Here is a sample set of steps for using coverage.py for multi-process end-to-end testing (such as a behave run). For development, the intended use case is to use this tool to understand and then improve the code coverage for the files you are modifying.

  1. Install the coverage package:

    pip install coverage
    

    This package must be available to the Python installation running the utilities, so for a standard dev environment, pip should be fine for a local run.

  2. Set up coverage for multi-process runs. There are many possible installation-dependent ways to do this, detailed in the link. I chose one of the hacky solutions and added a sitecustomize.py to my GPDB installation, because it was simple and it worked:

    $ cat > /usr/local/gpdb/lib/python/sitecustomize.py <<EOF
    import coverage
    coverage.process_startup()
    EOF
    
  3. Set up a Coverage configuration file with your preferred options. See the coveragerc file in this directory. Note that file excludes many non-development files(like testing source code files). This file may be placed anywhere; we'll tell Coverage where to find it in the next step.

  4. Enable coverage instrumentation with the COVERAGE_PROCESS_START envvar (which must point at the config file you created in the last step). The coverage.process_startup() call we added earlier is a no-op unless this envvar is provided.

    export COVERAGE_PROCESS_START=/<absolute_path_to_file>/<coverage configuration file>
    
    (e.g. export COVERAGE_PROCESS_START=~/workspace/gpdb/gpMgmt/test/coveragerc)
    

    This will instrument all Python subprocesses that are spawned, and write coverage data to the location specified in our config file.

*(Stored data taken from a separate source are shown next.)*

Definition assign (d : Dict.t) (kv : Z * string) : Dict.t :=
  Dict.set (fst kv) (snd kv) d.

(** ** Devices and enumerations to run the methods on *)

Module Bench.

(** Modelled from the spec: the members of [f4t_class.TempUnits] are not
    in the source, apart from [TempUnits.C], the default of [__init__].
    The spec lists Celsius and Fahrenheit, each with a short token. *)
Definition C : member := Member "C" "C".
Definition F : member := Member "F" "F".
Definition TempUnits : PyEnum :=
  {| members := [C; F]; member_format := value |}.

(** Modelled from the spec: the members of [f4t_class.RampScale] are not
    in the source; the spec only says that there is a recognized set of
    ramp-scale tokens.  Two tokens stand for it here. *)
Definition RampScale : PyEnum :=
  {| members := [Member "MINUTES" "MINUTES"; Member "HOURS" "HOURS"];
     member_format := value |}.

Definition accept (h : history) (text : string) : option exn := None.

Fixpoint lookup (k : string) (table : list (string * string)) : string :=
  match table with
  | [] => ""
  | (k', v) :: r => if String.eqb k k' then v else lookup k r
  end.

(** A device whose answer to the name query is looked up under the
    selection command that came before it. *)
Definition named (table : list (string * string)) : Device :=
  {| on_send := accept;
     on_read := fun h =>
       match h with
       | Slept _ :: Sent ":PROGRAM:NAME?" :: Slept _ :: Sent c :: _ =>
           Ok (lookup c table)
       | _ => Ok ""
       end |}.

Definition quoted (s : string) : string :=
  String PyStr.dquote (s ++ String PyStr.dquote "").

(** Forty profiles, named [P1] to [P40], reported in quotes. *)
Definition forty_table : list (string * string) :=
  map (fun i => (":PROGRAM:NUMBER " ++ PyStr.of_int i,
                 quoted ("P" ++ PyStr.of_int i)))
      (PyStr.range 1 41).

Definition forty : Device := named forty_table.

(** The scenario of the spec: two profiles, then an empty name. *)
Definition two_table : list (string * string) :=
  [(":PROGRAM:NUMBER 1", quoted "Ramp1");
   (":PROGRAM:NUMBER 2", quoted "Ramp2")].

Definition two : Device := named two_table.

(** A device on which the second profile disappears once three lines
    have been read, that is after a first enumeration. *)
Definition shrinking : Device :=
  {| on_send := accept;
     on_read := fun h =>
       if (reads h <? 3)%nat
       then on_read two h
       else on_read (named [(":PROGRAM:NUMBER 1", quoted "Ramp1")]) h |}.

(** [strip_prefix p s] is what follows [p] in [s]. *)
Fixpoint strip_prefix (p s : string) : option string :=
  match p, s with
  | EmptyString, _ => Some s
  | String a p', String b s' =>
      if Ascii.eqb a b then strip_prefix p' s' else None
  | String _ _, EmptyString => None
  end.

(** The state last written to output 1 in a history, [initial] if none. *)
Fixpoint output1 (initial : string) (h : history) : string :=
  match h with
  | [] => initial
  | Sent c :: r =>
      match strip_prefix ":OUTPUT1:STATE " c with
      | Some tok => tok
      | None => output1 initial r
      end
  | _ :: r => output1 initial r
  end.

(** A device with one output, which takes every write to it and answers
    the state query with the state last written. *)
Definition output (initial : string) : Device :=
  {| on_send := accept;
     on_read := fun h =>
       match h with
       | Slept _ :: Sent ":OUTPUT1:STATE?" :: r => Ok (output1 initial r)
       | _ => Ok ""
       end |}.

  5. Now run whatever tests you want. For example, test the configuration by running an existing unit test:

    $ cd gpMgmt/bin
    $ python -m unittest gppylib.test.unit.test_unit_gpstop
    
  6. After you have run all the tests you want, combine the data files that were generated into a single .coverage file. Note that you still have to combine the files if you only have a single coverage-data file; otherwise the report will fail.

    $ cd /tmp
    $ ls -a
    . .. coverage-data.mdw.10392.109492 coverage-data.mdw.10394.945371 coverage-data.mdw.10405.277583
    $ coverage combine coverage-data.*
    $ ls -a
    . .. .coverage
    

    You can combine files from multiple test runs as follows. You generate the .coverage file for one run, and then run this step to merge the two results after the second run:

    $ coverage combine --append coverage-data.*
    
  7. Generate a report. You have many options; you can generate a stdout report and then a browseable html report. Note you can click on each file to see the details of coverage for that file.

    $ coverage report
    $ coverage html -d /tmp/coverage-html
    $ open /tmp/coverage-html/index.html
    

    Your usage model might involve determining code coverage, adding tests, and then checking the resulting change in code coverage. To do so, you can generate the coverage report for the before and after cases and diff those text files. You can also use the browseable coverage html output to determine in detail changes to code coverage.

  8. WARNING: the steps described here will continue to instrument your python code until you unset the environment variable, e.g.:

    $ unset COVERAGE_PROCESS_START
    

Performance Impact

Read how coverage works to learn about the potential performance impacts. In short, each function is instrumented. We ran gpMgmt/bin> make unitdevel and saw no performance impact(the run time difference was less than 3 seconds for a 30 second runtime). As you'd expect, if you construct a Python program with a tight loop of a simple function call, you can get much worse performance.

# Takes 45 seconds without coverage and 180 seconds with coverage(simply unset COVERAGE_PROCESS_START).
class _Example:
    def __init__(self):
        pass

    def add_numbers(self, x, y):
        return x + y

if __name__ == '__main__':
    for i in range(0,100000000):
        _Example().add_numbers(1,6)
        if i%10000000 == 0:
            print "."

In short, we'd expect the performance hit to be small for most test code, since that tends not to run in a tight loop.